According to him, the development of the zone still depends on educated youths as the Igbos have been responsible for bringing the country out of huge foreign debts in the past and should be encouraged to replicate this in the zone.

“We got so engrossed in trying to solve our personal problems that we forgot that there were communal problems. But we must find a way with how to reengage with them.

“What Aligbo needs is to create out from that little dot, a Singapore. And it can be done. After all, the people who made it possible for Nigeria to be forgiven of all the debts it owed are from the east, the people who managed the Central Bank resources when it mattered most are from the east, the people who as it were managed relationships both internationally and otherwise are from the east.

“We now need to harness them to serve the purposes of the east and recreate a completely new picture in which we will reengage Nigeria not because we want to separate or anything, but we want to live peacefully with everybody because Igbos are not sedentary, we are nomadic like the Fulanis. The difference is that they have no central place from which they take off, but we have our home.

“So the challenge is to make that our home as comfortable as possible so that people will want it; and to build it, we must engage with other people. The entire West Africa is available to the Igbos. Even now most of the money that is made in Anambra comes from all those other countries. And the way the African development is going; with the establishment of the AfCFTA with the way it is going means in-fact that both East and Central Africa are also available to develop a well-organized Igbo society. These are the priorities,” he said.

Anya, however, added that the distrust that greeted the election of Obiozor may have risen out of wrongly perceived impressions that he was a candidate of the Eastern state governors.

But I blame him for two things, he said. “First, when he told the governors that he is interested in this, he should have ended with question of, well, a matter of courtesy. But consciously or unconsciously, he may have given the impression that they were the ones who were supporting him.

“They may have supported him, but they could not really have recruited him. Because which of the eastern governors will not (man to man) not respect George Obiozor. So when it looked as if he was a candidate of the governors, it immediately created doubts in the minds of some people. And when of all the governors, his governor, given the circumstance of his emergence and all that, again, he is the wrong person to be seen with.
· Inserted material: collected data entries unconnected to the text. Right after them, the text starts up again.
(* ===================================================================== *)
(** * Triggering follow-up operators *)
(* ===================================================================== *)

(** C9.  [trigger] on a context without an executor raises
    [ValueError("No executor available")] and changes nothing, in
    particular on a context constructed without one.  On a context whose
    executor is in the store it appends exactly one [InvocationRequest] to
    that executor's requests, leaves its logs and every other executor
    alone, and returns a [SUCCESS] message whose body is that request; the
    request holds the operator name and [params or {}], which is [params]
    itself whenever [params] is a dictionary. *)
Theorem trigger_needs_executor_and_appends_one_request :
  (forall self operator_name params h,
      ExecutionContext.executor self = None ->
      ExecutionContext.trigger self operator_name params h =
      (Raised (mk_exn ValueError "No executor available"), h)) /\
  (forall client request_params operator_name params h,
      ExecutionContext.trigger (ExecutionContext.__init__ client request_params None)
        operator_name params h =
      (Raised (mk_exn ValueError "No executor available"), h)) /\
  (forall self l ex operator_name params (h : heap),
      ExecutionContext.executor self = Some l ->
      h !! l = Some ex ->
      let inv_req := InvocationRequest.__init__ operator_name params in
      let h' :=
        <[l := {| Executor._requests := Executor._requests ex ++ [inv_req];
                  Executor._logs := Executor._logs ex |}]> h in
      ExecutionContext.trigger self operator_name params h =
        (Returned (message.Build_GeneratedMessage message.SUCCESS
                     "InvocationRequest" inv_req), h') /\
      (Executor._requests <$> h' !! l) = Some (Executor._requests ex ++ [inv_req])%list /\
      (forall l', l' <> l -> h' !! l' = h !! l') /\
      InvocationRequest.operator_uri inv_req = operator_name /\
      InvocationRequest.params inv_req = (if truthy params then params else VDict []) /\
      (forall d, params = VDict d -> InvocationRequest.params inv_req = params)).
Proof.
  split; [| split].
  - intros self operator_name params h Hnone.
    unfold ExecutionContext.trigger. by rewrite Hnone.
  - reflexivity.
  - intros self l ex operator_name params h Hex Hl inv_req h'.
    repeat split.
    + unfold ExecutionContext.trigger, Executor.trigger. by rewrite Hex, Hl.
    + subst h'. rewrite list_lookup_insert_eq; [reflexivity |].
      by eapply lookup_lt_Some.
    + intros l' Hne. subst h'. by rewrite list_lookup_insert_ne.
    + intros d ->. by destruct d.
Qed.

Lemma trigger_needs_executor_and_appends_one_request_witness :
  let ctx :=
    ExecutionContext.__init__ sample.no_secrets (Some [("params", VDict [])]) (Some 0) in
  ExecutionContext.trigger ctx "reload_dataset" (VDict [("force", VBool true)])
    [Executor.__init__ None None] =
  (Returned (message.Build_GeneratedMessage message.SUCCESS "InvocationRequest"
               {| InvocationRequest.operator_uri := "reload_dataset";
                  InvocationRequest.params := VDict [("force", VBool true)] |}),
   [{| Executor._requests :=
         [{| InvocationRequest.operator_uri := "reload_dataset";
             InvocationRequest.params := VDict [("force", VBool true)] |}];
       Executor._logs := [] |}]).
Proof.
  intros ctx.
  apply (proj1 (proj2 (proj2 trigger_needs_executor_and_appends_one_request)
                  ctx 0 (Executor.__init__ None None) "reload_dataset"
                  (VDict [("force", VBool true)]) [Executor.__init__ None None]
                  eq_refl eq_refl)).
Defined.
“He needs his support alright, but it shouldn’t be in the open, but there it is. And that is why there are still people who are saying that the election was illegitimate and so on. I do not agree with that and the reason is simple; the election that brought out Nwodo, I was chairman of the committee that conducted it, and I don’t see what we did better than the people who saw over this. But once with the social media, and the wrong kind of misinformation is planted, you create a different atmosphere,” he added.